There's no time like the present. :)
Hah, kind offer Art but I'm a slow reader, I'm sure even if I wanted to help on a first hand basis the client would like it done this year.
I wouldn't define any of my small experiences so far as jobs from hell, I've had inconveniences but no, nothing I'd define on something I'll lose sleep over. Plenty of time to meet those clients later in life, no?

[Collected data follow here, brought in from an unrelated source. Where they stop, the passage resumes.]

(* ===== verification/Mgcp.v ===== *)
(** The MGCP media gateway (libmgcp/mgcp_protocol.c, libmgcp/mgcp_network.c): endpoints, requests and
    responses, the allocation of ports, and the forwarding of RTP between the BTS, the network and a
    transcoder.

    A message is a list of octets; a pointer into it is an offset, and reading past its end reads 0, as the
    code relies on a terminating zero. Sockets are flags (open or not); opening and binding them is the
    arguments ([mgcp_sys]), and what is sent are events. *)

From S2P Require Import Prelude Meas Msc Trau Rtp RtpProps.

Module Mgcp.

(** ** Text *)

Fixpoint str (s : string) : list Z :=
  match s with
  | EmptyString => []
  | String c s => Z.of_nat (Ascii.nat_of_ascii c) :: str s
  end.

Definition isspace (c : Z) : bool := (c =? 32) || ((9 <=? c) && (c <=? 13)).
Definition isdigit (c : Z) : bool := (48 <=? c) && (c <=? 57).
Definition islower (c : Z) : bool := (97 <=? c) && (c <=? 122).
Definition CR : Z := 13.
Definition LF : Z := 10.

(** The string that starts at the front. *)
Fixpoint cstr (p : list Z) : list Z :=
  match p with
  | [] => []
  | c :: p => if c =? 0 then [] else c :: cstr p
  end.
Definition strncmp_eq (lit p : list Z) : bool := bool_decide (take (length lit) p = lit).
Definition strcmp_eq (lit p : list Z) : bool := bool_decide (cstr p = lit).

Fixpoint skip_ws (p : list Z) : list Z :=
  match p with
  | c :: p' => if isspace c then skip_ws p' else p
  | [] => []
  end.

(** The digits at the front, [n] at most, as a number. *)
Fixpoint digits (n : nat) (acc : Z) (p : list Z) : Z * list Z :=
  match n, p with
  | S n, c :: p' => if isdigit c then digits n (10 * acc + (c - 48)) p' else (acc, p)
  | _, _ => (acc, p)
  end.
(** [%d], with a field of [width] characters at most. *)
Definition scan_int (width : nat) (p : list Z) : option (Z * list Z) :=
  let p := skip_ws p in
  let '(neg, w, q) := match p with
                      | c :: q => if c =? 45 then (true, pred width, q) else if c =? 43 then (false, pred width, q) else (false, width, p)
                      | [] => (false, width, p)
                      end in
  match q with
  | c :: _ =>
      if isdigit c && (0 <? Z.of_nat w) then let '(v, q) := digits w 0 q in
        Some (Meas.s32 (Z.max (- 2 ^ 63) (Z.min (2 ^ 63 - 1) (if neg then - v else v))), q)
      else None
  | [] => None
  end.
(** Characters of a format; a blank stands for any white space. *)
Fixpoint scan_lit (lit p : list Z) : option (list Z) :=
  match lit with
  | [] => Some p
  | c :: lit =>
      if isspace c then scan_lit lit (skip_ws p)
      else match p with
           | d :: p => if c =? d then scan_lit lit p else None
           | [] => None
           end
  end.
(** [%15s] *)
Fixpoint scan_word (n : nat) (p : list Z) : list Z :=
  match n, p with
  | S n, c :: p => if isspace c || (c =? 0) then [] else c :: scan_word n p
  | _, _ => []
  end.

(** [strtoul] in base 10 and 16: the value and the rest; without digits, 0 and the whole string. *)
Definition hexval (c : Z) : option Z :=
  if isdigit c then Some (c - 48)
  else if (97 <=? c) && (c <=? 102) then Some (c - 87)
  else if (65 <=? c) && (c <=? 70) then Some (c - 55)
  else None.
Fixpoint number (base acc : Z) (p : list Z) : Z * list Z :=
  match p with
  | c :: p' =>
      match hexval c with
      | Some d => if d <? base then number base (base * acc + d) p' else (acc, p)
      | None => (acc, p)
      end
  | [] => (acc, p)
  end.
Definition starts_number (base : Z) (p : list Z) : bool :=
  match p with
  | c :: _ => match hexval c with Some d => d <? base | None => false end
  | [] => false
  end.
Definition ULONG_MAX : Z := 2 ^ 64 - 1.
Definition strtoul (base : Z) (p : list Z) : Z * list Z :=
  let q := skip_ws p in
  let '(neg, q) := match q with
                   | c :: q' => if c =? 45 then (true, q') else if c =? 43 then (false, q') else (false, q)
                   | [] => (false, q)
                   end in
  let q := match q with
           | z :: x :: q' =>
               if (base =? 16) && (z =? 48) && ((x =? 120) || (x =? 88)) && starts_number base q' then q' else q
           | _ => q
           end in
  if starts_number base q then
    let '(v, q) := number base 0 q in
    (if ULONG_MAX <? v then ULONG_MAX else if neg then (- v) mod 2 ^ 64 else v, q)
  else (0, p).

Mara... try one of these text cleaners, then bill them for the time it WOULD have taken you to do it manually
http://www.macworld.com/article/161498/2011/08/cleanhaven.html#lsrc.rss_weblogs_macgems
Work smarter. Not harder.
Terrell Thornhill
e-zign Design Group
Well well well. I wish I'd known about these apps before this job came along. Arrrgh! I bought TextSoap and CleanHaven. Each has its advantages. It seems CleanHaven can't handle very large files; you have to take it in stages. Thanks so much for steering me to that site. I don't know why it didn't occur to me to search for something outside Word and InDesign for a solution. I'm in too much of a rut, I guess. One of the disadvantages of being a solo act.
Mara
Well, gang, wonders never do cease! The client grudgingly agreed to open up her file and get rid of all her weird formatting. And I mean weird, or I'd have easily been able to do it myself. She called me later to apologize for having been such a crank about it, since she did see all the issues I was concerned about. She sent me a much cleaner file, not perfect, but usable. I've since dug into the unspeakable delights of dumping it into an InDesign layout (CS3, alas) and recreating -- to her EXACT demands -- all the formatting she tried to do herself in Word, based on a printout she gave me in a ginormous loose-leaf binder. Hello, 1993!

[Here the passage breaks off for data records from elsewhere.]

(** The identifier that is handed out is not zero and none of the virtual trunk has it. *)
Lemma wp_generate_call_id c0 a P Q cfg :
  holds c0 a P cfg ->
  (forall cid cfg', cid <> CI_UNUSED -> holds c0 a P cfg' ->
     unused_ci cfg' cid -> Q cid cfg') ->
  wp generate_call_id Q cfg.
Proof.
  intros Hh HQ. unfold generate_call_id. rewrite wp_bind, wp_gets. unfold id. cbv zeta.
  destruct (proj1 Hh) as [[S1 S2 S3 S4 S5] [[l0 Hl0] Hsz] Hok Hci].
  pose proof (Hsz None (trunk cfg) l0 eq_refl Hl0) as Hlen.
  set (n := number_endpoints (trunk cfg)) in *.
  assert (Hl : forall Q', Q' (if n <=? 1 then [] else l0) cfg ->
    wp (if n <=? 1 then mret [] else deref (endpoints (trunk cfg)) : MG (list mgcp_endpoint)) Q' cfg).
  { intros Q' HQ'. destruct (n <=? 1); [done|]. by rewrite Hl0. }
  rewrite wp_bind. apply Hl. set (l := if n <=? 1 then [] else l0).
  assert (Htake : tail (take (Z.to_nat n) l) = tail l0).
  { unfold l. destruct (n <=? 1) eqn:En.
    - destruct l0 as [|x [|y l0]]; cbn in *; [by destruct (Z.to_nat n)..|lia].
    - by rewrite take_ge by lia. }
  rewrite Htake.
  destruct (call_id_loop_total (Z.to_nat n + 2) (tail l0) (last_call_id cfg) S5) as [cid Hcid];
    [destruct l0; cbn in *; lia|unfold CI_MAX; lia|].
  rewrite Hcid. rewrite wp_bind. cbn [deref]. rewrite wp_ret, wp_bind, wp_modify, wp_ret.
  destruct (call_id_loop_result _ _ _ _ S5 Hcid) as (Hne & Hw & Hfree).
  assert (Hlk : forall b, lookup_endp b (cfg <| last_call_id := cid |>) = lookup_endp b cfg) by (by intros [[k|] i]).
  apply HQ; [done| |].
  - destruct Hh as (Hwf & Hd & e & He & HP). split; [|split; [done|exists e; by rewrite Hlk]].
    split; [by split; try done|by split; [eexists|]|by intros b x Hb; rewrite Hlk; apply Hok|].
    intros i j x y. rewrite !Hlk. apply Hci.
  - intros i e Hi. rewrite Hlk. unfold lookup_endp. cbn. rewrite Hl0. cbn. intros He.
    apply (ci_in_use_false (tail l0)); [done|]. destruct i as [|i]; [lia|]. destruct l0 as [|x l0]; [done|].
    cbn in *. by eapply list_elem_of_lookup_2.
Qed.

(** ** Requests *)

Section requests.
Context `{MgcpEnv} (sys : mgcp_sys) (c0 : mgcp_config).
Abbreviation dyn := (dynamic c0).

(** An endpoint that is about to get a connection. *)
Definition claimed (e : mgcp_endpoint) : Prop :=
  allocated e = false /\ ci e = CI_UNUSED /\ is_Some (callid e) /\ length (taps e) = 4%nat /\ portless dyn e.

Lemma unused_portless e : endp_ok dyn e -> allocated e = false -> portless dyn e.
Proof.
  intros [H1 H2 H3 H4 H5] Ha. split.
  - destruct (is_transcoded e); [|done]. by rewrite <- Ha, H3.
  - intros w. specialize (H5 w). destruct w; cbn in *; rewrite ?Ha in H5; auto;
      (destruct (is_transcoded e); [by rewrite H3 in Ha|done]).
Qed.

Lemma fine_holds a cfg : holds c0 a (endp_ok dyn) cfg -> fine c0 tt cfg.
Proof. apply holds_wf. Qed.

Lemma wp_free a P Q cfg :
  holds c0 a P cfg -> (forall e, P e -> sane dyn e) ->
  (forall cfg', holds c0 a (fun e => endp_ok dyn e /\ allocated e = false) cfg' -> Q tt cfg') ->
  wp (endp_upd a mgcp_free_endp) Q cfg.
Proof.
  intros Hh Hs HQ. apply (wp_endp_upd c0 a _ P (fun e => endp_ok dyn e /\ allocated e = false) _ _ Hh); [|exact HQ].
  intros e He. split; [split; [by apply free_ok, Hs|done]|by right].
Qed.

Lemma wp_crcx_failed a P code trans cfg :
  holds c0 a P cfg -> (forall e, P e -> sane dyn e) -> (length trans <= 3100)%nat ->
  wp (crcx_failed sys a code trans) (fine c0) cfg.
Proof.
  intros Hh Hs Hl. unfold crcx_failed. rewrite wp_bind. apply (wp_free _ _ _ _ Hh Hs).
  intros cfg' Hh'. apply wp_err; [done|]. apply (fine_holds a). by eapply holds_weaken; [|exact Hh']; intros e [].
Qed.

Why won't InDesign let you double-click on the page icons to navigate through the document? Or use the J+# keystroke without trying to guess what they want you to call the page number after it's had a master applied to it? Maybe they added those features to later upgrades. Maybe someday I will discover this for myself. Maybe Mars has really good coffee shops already and all we need is to bring the freakin' poetry and bongo drums.
Terry, I'll check out that advice of yours for future reference. I wish I could farm this @#$&^% job out, but she wants it two weeks ago and anyway, the only designers I know around here are either morons or cold competition. *sigh*
Thank you all so much for chiming in. I'm taking notes :)
Mara
??
if you double click on the page icon in the page palette, it will take you to that page (it's worked that way since CS1, at least).

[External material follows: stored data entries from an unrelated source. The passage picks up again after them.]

(* ===== verification/MgcpProps.v ===== *)
(** What the MGCP gateway promises: the RTP stream that leaves it is continuous, and a call agent that speaks
    the protocol gets what it asks for. *)

From S2P Require Import Prelude Meas Rtp RtpProps Mgcp MgcpInv.
From Stdlib Require Import ZifyBool.
Import Mgcp MgcpInv.

Module MgcpProps.

(** ** The media: one stream for the receiver *)

(** The packets of a stream, with what is sent for each. *)
Fixpoint relay_stream (allow : bool) (payload : Z) (st : mgcp_rtp_state) (ps : list (list Z)) : list (list Z) :=
  match ps with
  | [] => []
  | p :: ps => let '(st, o) := patch_and_count allow payload st p in o :: relay_stream allow payload st ps
  end.
Definition rtp_packet (p : list Z) : Prop := octets p /\ (12 <= length p)%nat.

Lemma rd_be32_width p : octets p -> in_width 32 (RtpProps.rd_be32 p).
Proof.
  intros Hp. unfold RtpProps.rd_be32. pose proof (fun i => rd_octet p i Hp) as Ho.
  repeat apply in_width_lor; try done.
  - by apply (in_width_shiftl 8 24).
  - apply (in_width_mono (8 + 16)); [lia|]. by apply in_width_shiftl.
  - apply (in_width_mono (8 + 8)); [lia|]. by apply in_width_shiftl.
  - by apply (in_width_mono 8).
Qed.

Lemma header_widths p :
  octets p -> in_width 16 (rtp_seq p) /\ in_width 32 (rtp_timestamp p) /\ in_width 32 (rtp_ssrc p).
Proof.
  intros Hp. unfold rtp_seq, rtp_timestamp, rtp_ssrc.
  split; [apply rd_be16_width|split; apply rd_be32_width]; by apply Forall_drop.
Qed.

Lemma rd_alter_ne f i j (p : list Z) : i <> j -> rd (alter f i p) j = rd p j.
Proof. intros Hne. unfold rd. by rewrite list_lookup_alter_ne. Qed.
Lemma set_payload_type_fields pt p :
  rtp_seq (set_payload_type pt p) = rtp_seq p /\ rtp_timestamp (set_payload_type pt p) = rtp_timestamp p /\
  rtp_ssrc (set_payload_type pt p) = rtp_ssrc p /\ drop 12 (set_payload_type pt p) = drop 12 p.
Proof.
  unfold rtp_seq, rtp_timestamp, rtp_ssrc, rd_be16, RtpProps.rd_be32, set_payload_type.
  rewrite !MgcpInv.rd_drop, !rd_alter_ne by done. repeat (split; [done|]).
  apply list_eq. intros i. rewrite !lookup_drop. by rewrite list_lookup_alter_ne.
Qed.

master pages shouldn't affect how the page numbering is referred to (unless there's some INDD function i've never heard of, but i don't see a way to do it). if you right click the page icon and select numbers and section options, you can define how page numbers are referred to. if you create funky section titles, you'll have funky page numbering to refer to (i.e., if your section prefix is "chapter 1", your numbering will be "chapter 1-1, chapter 1-2"). if you keep it simple (section prefix "1", page numbering is "1-1, 1-2").
Greg, thanks! Actually, it was me using the wrong gesture on my MacBook Pro touchpad. Should've been just tapping instead of clicking. I'm so embarrassed :/
And yeah, I figured out the Master Page Name problem and have fixed that. Again, thanks.